A mammogram is a screening tool that can help detect early signs of breast cancer, which may allow for more treatment options and improved prognosis. Mammograms cannot determine if you have breast cancer with a single test and potential cancer will require further examination.
Types of breast screening
- Mammogram: Patients stand in front of the mammography unit, a technologist uncovers the breast and places it on a clear plastic plate. Then a second plate lowers until the breast is pressed between the two plastic plates. Images are taken of each breast from the front and the side. TIP: If your breasts are tender or swollen due to your menstrual cycle, consider rescheduling your mammogram to the week following your menstrual cycle.

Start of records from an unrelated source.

(* ===== verification/NativeFrames.v ===== *)
(** * Native frames

    [ct_ffi/src/runtime/native_frames.rs]: frames of several retained buffers
    behind handles, composed of a FlatBuffers envelope and its payload or given
    as they are, and sent on a connection without being joined. *)
From stdpp Require Import gmap.
From S2P Require Import Prelude Bytes WampTypes RawFrame DemoSerde FbEncoder WampParse FbWriter FbSegments OutboundFrame Handles OwnedBuffers Registry FfiErrors WriteReceipts.

Definition MAX_HANDLES : Z := 8192.
Definition MAX_OWNED_SEGMENTS : Z := 64.

(** Segments, and the buffers that are kept for them. *)
Record Frame : Type := mkFrame {
  frame_control : Frozen;
  application_owners : list Frozen;
  frame_segments : list (list Z);
  frame_length : Z;
}.

Definition FrameStore : Type := Quota Frame.

(** [Frame::submission]: the octets stay, one segment that has some holds the
    frame. *)
Definition submission (f : Frame) : outcome Z (list (list Z)) :=
  if forallb (λ part, bool_decide (part = [])) (frame_segments f) then Panic else Ok (frame_segments f).

Definition frame_insert (s : FrameStore) (f : Frame) : outcome Z Z * FrameStore :=
  let '(r, s) := quota_insert ERR_HANDLE_UNAVAILABLE s f in (map_err error_code r, s).

Definition frame_get (s : FrameStore) (handle : Z) : outcome Z Frame :=
  if handle <=? 0 then Err (error_code ERR_INVALID_ARGUMENT)
  else ok_or (error_code ERR_INVALID_ARGUMENT) (table_get (quota_table s) handle).

Definition frame_take (handle : Z) (s : FrameStore) : outcome Z Frame * FrameStore :=
  if handle <=? 0 then (Err (error_code ERR_INVALID_ARGUMENT), s)
  else match table_get (quota_table s) handle with
  | Some f => (Ok f, quota_remove s handle)
  | None => (Err (error_code ERR_INVALID_ARGUMENT), s)
  end.

Definition optional_buffer (buffers : BufferStore) (handle : Z) : outcome Z (option Frozen) :=
  if handle =? 0 then Ok None else Some <$> borrow_frozen handle buffers.

(** The sum of some lengths, in a [usize]. *)
Definition segments_length (segs : list (list Z)) : option Z := checked_sum 0 segs.

Section composing.
Context `{SL : !SerdeLib} `{FB : !FlatBufferLib}.

(** [identity]: whether the caller speaks of this library's buffers. *)
Definition compose (identity : bool) (control args kwargs opaque : Z) (buffers : BufferStore) : outcome Z Frame :=
  if negb identity then Err (error_code ERR_INVALID_ARGUMENT)
  else
    control ← borrow_frozen control buffers;
    args ← optional_buffer buffers args;
    kwargs ← optional_buffer buffers kwargs;
    opaque ← optional_buffer buffers opaque;
    let payload := mkPayload (frozen_bytes <$> args) (frozen_bytes <$> kwargs) (frozen_bytes <$> opaque) in
    segments ← map_err (λ _, error_code ERR_INVALID_ARGUMENT) (compose_segments (frozen_bytes control) payload);
    length ← ok_or (error_code ERR_INVALID_ARGUMENT) (segments_length segments);
    Ok (mkFrame control (omap id [args; kwargs; opaque]) segments length).

Definition ct_native_frame_compose (identity : bool) (control args kwargs opaque : Z) (buffers : BufferStore) (s : FrameStore) :
    outcome Z Z * FrameStore :=
  match compose identity control args kwargs opaque buffers with
  | Ok f => frame_insert s f
  | Err code => (Err code, s)
  | Panic => (Panic, s)
  | NoFuel => (NoFuel, s)
  end.
End composing.

Definition ct_native_frame_retain (handle : Z) (s : FrameStore) : outcome Z Z * FrameStore :=
  match frame_get s handle with
  | Ok f => frame_insert s f
  | Err code => (Err code, s)
  | Panic => (Panic, s)
  | NoFuel => (NoFuel, s)
  end.

Definition ct_native_frame_release (handle : Z) (s : FrameStore) : outcome Z Z * FrameStore :=
  let '(r, s) := frame_take handle s in ((λ _, SUCCESS) <$> r, s).

Definition ct_native_frame_finalizer (token : Z) (s : FrameStore) : FrameStore :=
  if (0 <? token) && (token <=? I32_MAX) then snd (frame_take token s) else s.

(** The length and the number of segments. *)
Definition ct_native_frame_info (handle : Z) (s : FrameStore) : outcome Z (Z * Z) :=
  f ← frame_get s handle; Ok (frame_length f, zlen (frame_segments f)).

Definition ct_native_frame_control (handle : Z) (s : FrameStore) (buffers : BufferStore) : outcome Z Z * BufferStore :=
  match frame_get s handle with
  | Ok f => retain_frozen_buffer (frame_control f) buffers
  | Err code => (Err code, buffers)
  | Panic => (Panic, buffers)
  | NoFuel => (NoFuel, buffers)
  end.

(** [handles.iter().map(borrow_frozen).collect()] *)
Definition compose_owned_segments (identity : bool) (handles : list Z) (buffers : BufferStore) : outcome Z Frame :=
  if negb identity || bool_decide (handles = []) || (MAX_OWNED_SEGMENTS <? zlen handles)
  then Err (error_code ERR_INVALID_ARGUMENT)
  else
    owners ← traverse_list (λ handle, borrow_frozen handle buffers) handles;
    let segments := frozen_bytes <$> owners in
    length ← ok_or (error_code ERR_INVALID_ARGUMENT)
      (length ← segments_length segments; if 0 <? length then Some length else None);
    match owners with
    | control :: owners => Ok (mkFrame control owners segments length)
    | [] => Panic
    end.

Section sending.
Context {WsHandshake H2Handshake H3Handshake H3Connection H3Stream Request Config : Type}.
#[local] Notation Outbox := (@Outbox WsHandshake H2Handshake H3Handshake H3Connection H3Stream Request Config).

(** Both ways to queue a frame's segments. *)
Definition send_frame (connection : Z) (f : Frame) (with_receipt : bool) (o : Outbox) : outcome Z Z * Outbox :=
  match submission f with
  | Ok segs =>
      if with_receipt then
        let '(r, o) := submit_tracked (send_wamp_segments_tracked connection segs) o in (map_err error_code r, o)
      else
        let '(r, cs) := enqueue_frame connection (message_segments segs) (ob_connections o) in
        (match r with
         | Ok _ => Ok SUCCESS
         | Err e => match map_error (InRegistry e) with Some code => Err (error_code code) | None => Panic end
         | Panic => Panic
         | NoFuel => NoFuel
         end, mkOutbox (ob_receipts o) (ob_channels o) cs)
  | Err code => (Err code, o)
  | Panic => (Panic, o)
  | NoFuel => (NoFuel, o)
  end.
(** Loading, playing and letting the timers fire. *)
Lemma playback_file (path : string) (file : list Z) (hd : RecordingHeader)
    (frames : list RecordingFrame) (p0 : DMXPlayer) :
  parseHeader file = Some hd ->
  drop HEADER_SIZE file = concat (Recorder.frameBytes <$> frames) ->
  Forall Recorder.wellFormed frames ->
  frameCount hd = Z.of_nat (length frames) ->
  isPlaying (state p0) = false -> playbackTimer p0 = None -> loopEnabled p0 = false ->
  length (channels p0) = TOTAL_CHANNELS ->
  exists p1 p2 out2 p3 out3,
    load path file p0 = Some (p1, [])
    /\ play p1 = Some (p2, out2)
    /\ runTimers (length frames) p2 = Some (p3, out3)
    /\ framesOf (out2 ++ out3) = applyAll frames (replicate TOTAL_CHANNELS 0)
    /\ length (framesOf (out2 ++ out3)) = length frames
    /\ state p3 = finished /\ (onFinished ∈ out2 ++ out3)
    /\ channels p3
       = default (replicate TOTAL_CHANNELS 0)
                 (last (applyAll frames (replicate TOTAL_CHANNELS 0))).
Proof.
  intros Hparse Hbody Hall Hfc Hst Htimer Hloop Hch.
  destruct (load_play_cued path file hd frames p0 Hparse Hbody Hfc Hst Htimer Hloop Hch)
    as (p1 & q & Hload & _ & _ & Hcued & Hq & Hplay).
  destruct (playback_run (drop HEADER_SIZE file) hd frames Hall [] q Hcued)
    as (p2 & out1 & p3 & out3 & Hsched & Hrun & Hframes & Hst3 & _ & Hch3 & _ & Hfin).
  rewrite Hsched in Hplay. cbn [mbind option_bind] in Hplay. rewrite Hq in *.
  exists p1, p2, ([onStateChange playing] ++ out1), p3, out3.
  split; [exact Hload|]. split; [exact Hplay|]. split; [exact Hrun|].
  assert (Hfr : framesOf (([onStateChange playing] ++ out1) ++ out3)
                = applyAll frames (replicate TOTAL_CHANNELS 0)).
  { rewrite <- Hframes. reflexivity. }
  split; [exact Hfr|]. split.
  - rewrite Hfr.
    assert (Hgen : forall ch, length ch = TOTAL_CHANNELS ->
                              length (applyAll frames ch) = length frames).
    { clear -Hall. induction Hall as [|f frames Hf Hall IH]; intros ch Hlen; [reflexivity|].
      destruct (applyChannels_wellFormed f ch Hf Hlen) as (ch' & Happ & Hch').
      cbn [applyAll length]. rewrite Happ. cbn [length]. f_equal. apply IH, Hch'. }
    apply Hgen, length_replicate.
  - split; [exact Hst3|]. split; [|exact Hch3].
    rewrite <- app_assoc. cbn [app]. apply list_elem_of_further, Hfin.
Qed.

(** X23. Playback of a loaded file: for a file that [parseHeader] accepts
    and whose frame data is the encoding of a list of frames in the
    format's ranges, as many as the header's frame count says, and a
    player that is not playing, has looping off and 512 channels: [load]
    succeeds; [play] then starts playback; and
    letting the frame timers fire one after the other hands to the frame
    callback exactly the channel arrays obtained by applying the frames in
    order to 512 zeros, one array per frame, after which the player is in
    state finished, has announced it, and holds the last of these
    arrays. *)
Theorem X23_playback (path : string) (file : list Z) (hd : RecordingHeader)
    (frames : list RecordingFrame) (p0 : DMXPlayer) :
  parseHeader file = Some hd ->
  drop HEADER_SIZE file = concat (Recorder.frameBytes <$> frames) ->
  Forall Recorder.wellFormed frames ->
  frameCount hd = Z.of_nat (length frames) ->
  isPlaying (state p0) = false -> playbackTimer p0 = None -> loopEnabled p0 = false ->
  length (channels p0) = TOTAL_CHANNELS ->
  exists p1 p2 out2 p3 out3,
    load path file p0 = Some (p1, [])
    /\ play p1 = Some (p2, out2)
    /\ runTimers (length frames) p2 = Some (p3, out3)
    /\ framesOf (out2 ++ out3) = applyAll frames (replicate TOTAL_CHANNELS 0)
    /\ length (framesOf (out2 ++ out3)) = length frames
    /\ state p3 = finished /\ (onFinished ∈ out2 ++ out3)
    /\ channels p3
       = default (replicate TOTAL_CHANNELS 0)
                 (last (applyAll frames (replicate TOTAL_CHANNELS 0))).
Proof. exact (playback_file path file hd frames p0). Qed.

(** The theorem at the file recorded from three frames, of which two were
    written: playback hands two channel arrays to the frame callback. *)
Lemma X23_playback_witness :
  exists p1 p2 out2 p3 out3,
    load "show.dmxrec" Examples.recordedFile create = Some (p1, [])
    /\ play p1 = Some (p2, out2)
    /\ runTimers 2 p2 = Some (p3, out3)
    /\ framesOf (out2 ++ out3) = [replicate 512 0; <[0%nat := 255]> (replicate 512 0)]
    /\ state p3 = finished.
Proof.
  destruct (X23_playback "show.dmxrec" Examples.recordedFile
              (mkRecordingHeader "DMXR" 1 1 0 1 1000 2000 2)
              Examples.recordedFrames create)
    as (p1 & p2 & out2 & p3 & out3 & H1 & H2 & H3 & H4 & _ & H5 & _).
  - vm_compute. reflexivity.
  - vm_compute. reflexivity.
  - repeat constructor; simpl; lia.
  - reflexivity.
  - reflexivity.
  - reflexivity.
  - reflexivity.
  - reflexivity.
  - exists p1, p2, out2, p3, out3. split_and!; assumption.
Defined.

(** *** Pausing *)

(** [readNextFrame] moves the offset and nothing else. *)
Lemma readNextFrame_only_offset (p q : DMXPlayer) (fr : option RecordingFrame) :
  readNextFrame p = Some (fr, q) -> q = set_frameOffset (frameOffset q) p.
Proof.
  unfold readNextFrame. destruct p as [st fp hd fd fo ch cf cp pp le fi fib pt].
  cbn [frameData frameOffset set_frameOffset].
  destruct fd as [data|]; [|intros [= <- <-]; reflexivity].
  case_decide; [intros [= <- <-]; reflexivity|].
  destruct (Varint.decodeVarint data fo) as [dt n].
  destruct (data !! (fo + n)%nat) as [count|]; [|intros [= <- <-]; reflexivity].
  case_decide; [intros [= <- <-]; reflexivity|].
  destruct (if decide (count = FrameType.EXTENDED)
            then Buf.readUInt16LE data (S (fo + n)) ≫= (fun n0 => Some (n0, (S (fo + n) + 2)%nat))
            else Some (count, S (fo + n))) as [[actual off]|];
    [|discriminate].
  cbn [mbind option_bind].
  destruct (readChanges data (Z.to_nat actual) off []) as [[cs off']|]; [|discriminate].
  cbn [mbind option_bind]. intros [= <- <-]. reflexivity.
Qed.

- Breast magnetic resonance imaging (breast MRI): Used for women at higher risk of breast cancer, as a breast cancer staging tool, or to identify lesions in women who have already been diagnosed with breast cancer. The breast MRI creates three-dimensional, detailed images of the breast using a magnet connected to a computer. Sometimes the doctor may order a breast MRI with contrast, meaning that a contrast dye will be injected into your body through an IV. TIP: Even if you are at higher risk, you still need to have regular mammograms in addition to any other recommended screening tests.
- Breast ultrasound: Generally used for women with lumps or abnormalities identified during a breast self-exam, clinical breast exam or mammogram. The test bounces sound waves off the breast tissue to create a picture called a sonogram. You’ll lie down on a table, raise your hands above your head, and have a water-based gel applied to the area. Then, the radiologist or sonographer will run the transducer over your breast. TIP: A breast ultrasound does not replace a more regular mammogram.

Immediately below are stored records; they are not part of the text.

(** C9.  The expiry test of each fetch site, and what the site does
    with it.  A missing address is expired everywhere.  The range stream
    takes an address without [ex] for expired, and one with [ex] when
    fewer than 300 seconds are left.  The two sites of the download
    route (the proxy and [fetchChunkData]) take an address that does not
    contain the text [ex=] for valid, and one that does for expired when
    its [ex] is in the past.  An [ex] in the past is expired at all
    three.  At each site an address that is not expired is fetched as it
    is and nothing is stored; an expired one is first refreshed (at the
    range stream, when the row has a message id). *)
Theorem url_expiry_by_site env c now :
  (Stream.isExpired now None = true
   /\ Download.isExpired now None = Some true)
  /\ (forall u, JS.URL_searchParams_get u "ex" = Some None ->
               Stream.isExpired now (Some u) = true)
  /\ (forall u, u <> EmptyString -> JS.includes u "ex=" = false ->
               Download.isExpired now (Some u) = Some false)
  /\ (forall u ex n,
        u <> EmptyString -> ex <> EmptyString ->
        JS.URL_searchParams_get u "ex" = Some (Some ex) ->
        JS.parseInt ex (Some 16) = JS.Int n ->
        Stream.isExpired now (Some u) = (n <? now / 1000 + 300)
        /\ (JS.includes u "ex=" = true ->
            Download.isExpired now (Some u) = Some (n * 1000 <? now))
        /\ (n * 1000 < now ->
            Stream.isExpired now (Some u) = true
            /\ (JS.includes u "ex=" = true ->
                Download.isExpired now (Some u) = Some true)))
  /\ (Stream.isExpired (Net.Date_now env 0) (Chunk.url c) = false ->
      Stream.fresh_url env c = (Chunk.url c, []))
  /\ (forall u u',
        Chunk.url c = Some u -> u <> EmptyString -> u' <> EmptyString ->
        Chunk.message_id c <> EmptyString ->
        Stream.isExpired (Net.Date_now env 0) (Some u) = true ->
        Net.refreshDiscordUrls env 0 (Some u) = Some (Some u') ->
        Stream.isExpired (Net.Date_now env 1) (Some u') = false ->
        Stream.fresh_url env c = (Some u', [(Chunk.message_id c, Some u')]))
  /\ (forall r,
        (forall p, Net.aborted env p = false) ->
        Net.ok r = true ->
        (Download.isExpired (Net.Date_now env 1) (Chunk.url c) = Some false ->
         Net.fetch_url env 1 (Chunk.url c) None = Some r ->
         Download.fetchChunkData env c = (Download.buffer (Net.body r), []))
        /\ (Download.isExpired (Net.Date_now env 1) (Chunk.url c) = Some true ->
            Net.fetch_url env 1
              (Download.refresh env 1 (Chunk.url c) (Chunk.message_id c)).1
              None = Some r ->
            Download.fetchChunkData env c
            = (Download.buffer (Net.body r),
               (Download.refresh env 1 (Chunk.url c)
                  (Chunk.message_id c)).2)))
  /\ (forall chunks r,
        List.find (fun ch => Z.eqb (Chunk.idx ch) (Chunk.idx c)) chunks
        = Some c ->
        Net.ok r = true ->
        (Download.isExpired (Net.Date_now env 0) (Chunk.url c) = Some false ->
         Net.fetch_url env 0 (Chunk.url c) None = Some r ->
         Download.proxy env chunks (pretty (Chunk.idx c))
         = (Download.proxied c r, []))
        /\ (Download.isExpired (Net.Date_now env 0) (Chunk.url c) = Some true ->
            Net.fetch_url env 0
              (Download.refresh env 0 (Chunk.url c) (Chunk.message_id c)).1
              None = Some r ->
            Download.proxy env chunks (pretty (Chunk.idx c))
            = (Download.proxied c r,
               (Download.refresh env 0 (Chunk.url c)
                  (Chunk.message_id c)).2))).
Proof.
  split; [split; reflexivity|].
  split; [intros u; apply stream_isExpired_no_ex|].
  split; [intros u; apply download_isExpired_no_ex_text|].
  split.
  { intros u ex n Hu Hex Hget Hn.
    pose proof (stream_isExpired_ex now u ex n Hu Hex Hget Hn) as Hs.
    pose proof (fun Hinc =>
                  download_isExpired_ex now u ex n Hu Hex Hinc Hget Hn) as Hd.
    split; [exact Hs|]. split; [exact Hd|].
    intros Hpast. split.
    - rewrite Hs. apply Z.ltb_lt.
      assert (n <= now / 1000) by (apply Z.div_le_lower_bound; lia). lia.
    - intros Hinc. rewrite (Hd Hinc). f_equal. apply Z.ltb_lt. exact Hpast. }
  split; [apply stream_keeps_fresh|].
  split; [intros u u'; apply stream_refreshes_stale|].
  split.
  { intros r Hab Hok. split.
    - intros Hexp Hr. apply fetchChunkData_keeps; assumption.
    - intros Hexp Hr. apply fetchChunkData_refreshes; assumption. }
  intros chunks r Hfind Hok. split.
  - intros Hexp Hr. apply proxy_keeps; assumption.
  - intros Hexp Hr. apply proxy_refreshes; assumption.
Qed.

(** An address without [ex] in the download route: the test says it is
    not expired, and the proxy serves the bytes found at that address
    and stores nothing, though the bulk refresh had another address to
    give; the range stream takes the same address for expired. *)
Lemma download_keeps_url_without_ex :
  JS.URL_searchParams_get Sample.plain "ex" = Some None
  /\ Download.isExpired 1700000000000 (Some Sample.plain) = Some false
  /\ Stream.isExpired 1700000000000 (Some Sample.plain) = true
  /\ Download.get Sample.refreshing Sample.plain_file "a" (Some "0") None None
     = (Download.proxied Sample.plain_chunk
          {| Net.status := 200; Net.body := Sample.body0 |}, [])
  /\ ~ (forall now url,
          JS.URL_searchParams_get url "ex" = Some None ->
          Download.isExpired now (Some url) = Some true).
Proof.
  split; [reflexivity|]. split; [reflexivity|]. split; [reflexivity|].
  split; [vm_compute; reflexivity|].
  intros H. specialize (H 1700000000000 Sample.plain eq_refl).
  vm_compute in H. discriminate H.
Qed.

End ExpiryProperties.

(** ** The download and stream properties at work on a small index *)

Lemma range_stream_serves_containing_chunk_witness :
  (Stream.get Sample.env Sample.two_chunks "a" (Some (range_header 3 10))).1
  = {| status := 206;
       headers :=
         [("Content-Range", "bytes 3-4/12");
          ("Accept-Ranges", "bytes");
          ("Content-Length", "2");
          ("Content-Type", "text/plain")];
       body := Bytes Sample.body0 |}.
Proof.
  destruct (range_stream_serves_containing_chunk
              Sample.env Sample.two_chunks "a"
              (Sample.row "t.txt" 12 File.active) 3 10
              eq_refl
              ltac:(compute_done)
              eq_refl
              ltac:(lia) ltac:(lia) ltac:(simpl; lia)
              ltac:(compute_done)
              ltac:(intros; eexists; split; reflexivity))
    as (k & chunk & u & r & ws & Hk & Hb & Hunique & Hfetch & Hget).
  vm_compute. reflexivity.
Defined.

Lemma full_download_in_order_witness :
  body (Download.get Sample.env Sample.two_chunks "a" None (Some "1") None).1
  = Stream [Sample.body1] true
  /\ StronglySorted Db.idx_lt
       (filter (fun ch => 0 <= Chunk.idx ch)
               (Db.chunks_ordered Sample.two_chunks "a"))
  /\ Download.get Sample.env Sample.no_chunk "a" None (Some "1") None
     = (c_text "File has no chunks" 404, []).
Proof.
  destruct (full_download_in_order
              Sample.env Sample.two_chunks "a"
              (Sample.row "t.txt" 12 File.active) (Some 1) None
              SampleData.data eq_refl)
    as (_ & _ & _ & Hstream).
  destruct (Hstream ltac:(vm_compute; discriminate)) as [_ Hall].
  destruct (full_download_in_order
              Sample.env Sample.two_chunks "a"
              (Sample.row "t.txt" 12 File.active) None None
              SampleData.data eq_refl)
    as (_ & _ & Hstrict & _).
  destruct (full_download_in_order
              Sample.env Sample.no_chunk "a"
              (Sample.row "empty.txt" 0 File.active) None None
              SampleData.data eq_refl)
    as (Hnone & _).
  split; [|split].
  - apply Hall.
    + intros p. reflexivity.
    + intros ch Hch.
      change (ch ∈ [Sample.chunk 2 "a" 1 "m2" 7 (Some Sample.url1)]) in Hch.
      apply list_elem_of_singleton in Hch. subst ch. vm_compute. reflexivity.
  - apply Hstrict. intros f i. unfold Db.chunks_at, Sample.two_chunks.
    cbn [Db.chunks]. rewrite !filter_cons, filter_nil.
    repeat case_decide; cbn [length]; try lia.
    unfold Db.at_index, Sample.chunk in *. cbn [Chunk.idx] in *. lia.
  - apply Hnone. reflexivity.
Defined.

Lemma url_expiry_by_site_witness :
  Download.isExpired 1700000000000 (Some Sample.plain) = Some false
  /\ Stream.isExpired 1700000000000 (Some Sample.plain) = true
  /\ Stream.isExpired 1700000000000 (Some Sample.url0) = false
  /\ Download.isExpired 3000000000000 (Some Sample.url0) = Some true
  /\ Stream.fresh_url Sample.refreshing Sample.fresh_chunk
     = (Some Sample.url0, [])
  /\ Stream.fresh_url Sample.refreshing Sample.stale_chunk
     = (Some Sample.url1, [("m1", Some Sample.url1)])
  /\ Download.fetchChunkData Sample.refreshing Sample.plain_chunk
     = (Download.buffer Sample.body0, [])
  /\ Download.fetchChunkData Sample.refreshing Sample.stale_chunk
     = (Download.buffer Sample.body1, [("m1", Some Sample.url1)])
  /\ Download.proxy Sample.refreshing [Sample.plain_chunk] "0"
     = (Download.proxied Sample.plain_chunk
          {| Net.status := 200; Net.body := Sample.body0 |}, [])
  /\ Download.proxy Sample.refreshing [Sample.stale_chunk] "0"
     = (Download.proxied Sample.stale_chunk
          {| Net.status := 200; Net.body := Sample.body1 |},
        [("m1", Some Sample.url1)]).
Proof.
  pose proof (url_expiry_by_site Sample.refreshing Sample.plain_chunk
                1700000000000)
    as (_ & Hnoex & Hplain & Hex & _ & _ & Hfetch & Hproxy).
  pose proof (url_expiry_by_site Sample.refreshing Sample.fresh_chunk
                3000000000000)
    as (_ & _ & _ & Hpast & Hkeep & _).
  pose proof (url_expiry_by_site Sample.refreshing Sample.stale_chunk
                1700000000000)
    as (_ & _ & _ & _ & _ & Hrefresh & Hfetch' & Hproxy').
  split; [exact (Hplain Sample.plain ltac:(discriminate) eq_refl)|].
  split; [exact (Hnoex Sample.plain eq_refl)|].
  destruct (Hex Sample.url0 "7fffffff" 2147483647
              ltac:(discriminate) ltac:(discriminate) eq_refl eq_refl)
    as (Hstream & _).
  split; [exact Hstream|].
  destruct (Hpast Sample.url0 "7fffffff" 2147483647
              ltac:(discriminate) ltac:(discriminate) eq_refl eq_refl)
    as (_ & _ & Hp).
  split; [exact (proj2 (Hp ltac:(lia)) eq_refl)|].
  split; [exact (Hkeep eq_refl)|].
  split.
  { exact (Hrefresh Sample.stale Sample.url1 eq_refl ltac:(discriminate)
             ltac:(discriminate) ltac:(discriminate) eq_refl eq_refl
             eq_refl). }
  split.
  { exact (proj1 (Hfetch {| Net.status := 200; Net.body := Sample.body0 |}
                    (fun _ => eq_refl) eq_refl) eq_refl eq_refl). }
  split.
  { exact (proj2 (Hfetch' {| Net.status := 200; Net.body := Sample.body1 |}
                    (fun _ => eq_refl) eq_refl) eq_refl eq_refl). }
  split.
  { exact (proj1 (Hproxy [Sample.plain_chunk]
                    {| Net.status := 200; Net.body := Sample.body0 |}
                    eq_refl eq_refl) eq_refl eq_refl). }
  exact (proj2 (Hproxy' [Sample.stale_chunk]
                  {| Net.status := 200; Net.body := Sample.body1 |}
                  eq_refl eq_refl) eq_refl eq_refl).
Defined.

Recommended mammogram screening schedule
- Average risk of breast cancer: Annual mammogram beginning at age 40
- High risk of breast cancer: Consult your physician
What is high risk?
- Prior personal history of breast cancer, or other abnormalities in the breast tissue
- A high proportion of dense breast tissue instead of fatty tissue
- Previous breast exposure to radiation therapy before age 30
- Pregnancy after age 30, or no pregnancy at all
- Absence of breastfeeding
- Overweight, particularly after menopause
- Increased exposure to estrogen—first period before age 13, menopause after age 51, prolonged hormone replacement therapy
- Previous biopsy results that indicate atypical hyperplasia, lobular carcinoma in situ, or radial scar formation
Prep for your appointment
Dress for comfort. Depending on the type of mammogram, you may only need to remove your top. If you are having a mammogram, don’t wear deodorant, perfume or powder. However, if you forget, many centers provide cleansing cloths for this purpose.
Q: I’m pregnant or breast-feeding and due for a test. Should I wait?

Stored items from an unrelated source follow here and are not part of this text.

Definition setError (x : option string) (p : Page) : Page :=
  {| space := space p; loading := loading p; isSubmitting := isSubmitting p;
     submitted := submitted p; error := x; values := values p;
     fieldErrors := fieldErrors p; calls := calls p; pending := pending p;
     console := console p; toasts := toasts p |}.

Definition setValues (x : gmap string string) (p : Page) : Page :=
  {| space := space p; loading := loading p; isSubmitting := isSubmitting p;
     submitted := submitted p; error := error p; values := x;
     fieldErrors := fieldErrors p; calls := calls p; pending := pending p;
     console := console p; toasts := toasts p |}.

Definition setFieldErrors (x : list (string * string)) (p : Page) : Page :=
  {| space := space p; loading := loading p; isSubmitting := isSubmitting p;
     submitted := submitted p; error := error p; values := values p;
     fieldErrors := x; calls := calls p; pending := pending p;
     console := console p; toasts := toasts p |}.

Definition setPending (x : list AttendanceRecord) (p : Page) : Page :=
  {| space := space p; loading := loading p; isSubmitting := isSubmitting p;
     submitted := submitted p; error := error p; values := values p;
     fieldErrors := fieldErrors p; calls := calls p; pending := x;
     console := console p; toasts := toasts p |}.

(** A store call leaves the page: it is appended to the trace. *)
Definition issue (c : StoreCall) (p : Page) : Page :=
  {| space := space p; loading := loading p; isSubmitting := isSubmitting p;
     submitted := submitted p; error := error p; values := values p;
     fieldErrors := fieldErrors p; calls := calls p ++ [c]; pending := pending p;
     console := console p; toasts := toasts p |}.

Definition console_error (label : string) (e : Exn) (p : Page) : Page :=
  {| space := space p; loading := loading p; isSubmitting := isSubmitting p;
     submitted := submitted p; error := error p; values := values p;
     fieldErrors := fieldErrors p; calls := calls p; pending := pending p;
     console := console p ++ [(label, e)]; toasts := toasts p |}.

Definition toast (t : Toast) (p : Page) : Page :=
  {| space := space p; loading := loading p; isSubmitting := isSubmitting p;
     submitted := submitted p; error := error p; values := values p;
     fieldErrors := fieldErrors p; calls := calls p; pending := pending p;
     console := console p; toasts := toasts p ++ [t] |}.

(** [form.reset(defaultValues)]: the values become the given object. *)
Definition form_reset (defaultValues : gmap string string) (p : Page) : Page :=
  setFieldErrors [] (setValues defaultValues p).

(** An input bound to [name] receives [v]: the value kept under [name]
    becomes [v], for every input bound to that name. *)
Definition form_setValue (name v : string) (p : Page) : Page :=
  setValues (<[name := v]> (values p)) p.

(** ** The Session Resolver: [fetchSpace] *)

(** How the [try] block ended: it ran to its end (or left by [return]), or
    an exception is on its way to [catch]. *)
Inductive Completion : Type :=
| Completed
| Thrown (e : Exn).

(** [{...data, required_fields: Array.isArray(data.required_fields) ?
    data.required_fields : []}] *)
Definition storedSpace (data : SpaceRow.t) : Space.t :=
  {| Space.id := SpaceRow.id data;
     Space.title := SpaceRow.title data;
     Space.type := SpaceRow.type data;
     Space.required_fields :=
       match SpaceRow.required_fields data with
       | Json.JArray items => items
       | _ => []
       end;
     Space.status := SpaceRow.status data;
     Space.start_time := SpaceRow.start_time data;
     Space.end_time := SpaceRow.end_time data |}.

(** [!code] for the route parameter. *)
Definition noCode (code : option string) : bool :=
  match code with
  | Some c => negb (JsString.truthy c)
  | None => true
  end.

Section Resolver.

(** [new Date(s).getTime()], [None] for an invalid date; a comparison
    with an invalid date is false. *)
Variable Date_parse : string -> option Z.

(** [data.end_time && new Date(data.end_time) < new Date()] *)
Definition hasEnded (end_time : option string) (now : Z) : bool :=
  match end_time with
  | Some s =>
      JsString.truthy s &&
      match Date_parse s with
      | Some t => (t <? now)%Z
      | None => false
      end
  | None => false
  end.

(** The prefill of lines 89-104, entered with the space stored. *)
Definition prefill (user : option User.t) (profile : Awaited UserRow.t)
    (st : Page) : Page * Completion :=
  match user with
  | None => (st, Completed)
  | Some u =>
      let st := issue (FindUserProfile (User.id u)) st in
      match profile with
      | Rejected e => (st, Thrown e)
      | Resolved r =>
          match Response.data r with
          | Some userData =>
              let defaultValues : gmap string string :=
                <["email" := JsString.or_else (UserRow.email userData) ""]>
                  (<["name" := JsString.or_else (UserRow.full_name userData) ""]> ∅) in
              (form_reset defaultValues st, Completed)
          | None => (st, Completed)
          end
      end
  end.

A: If you are pregnant, you should not undergo a mammogram because of possible danger to the fetus. If your gynecologist or obstetrician feels it is important to have a breast screening test during your pregnancy, a breast ultrasound will be ordered.
If you are breastfeeding, your tissues may appear more dense than usual, making it harder for the radiologist to interpret the results.
Q: I have a breast implant. Can I still get a mammogram?
A: While it is safe to have a mammogram when you have a breast implant, be sure to tell the technologist before the procedure since the machine may require special adjustment for the best possible images.
Q: What else should I know?
A: You should always receive the results of your mammogram. If there are any abnormalities, your doctor may refer you to a breast specialist or a surgeon for more tests or evaluations. If the results are normal, continue to follow your recommended schedule for the next mammogram.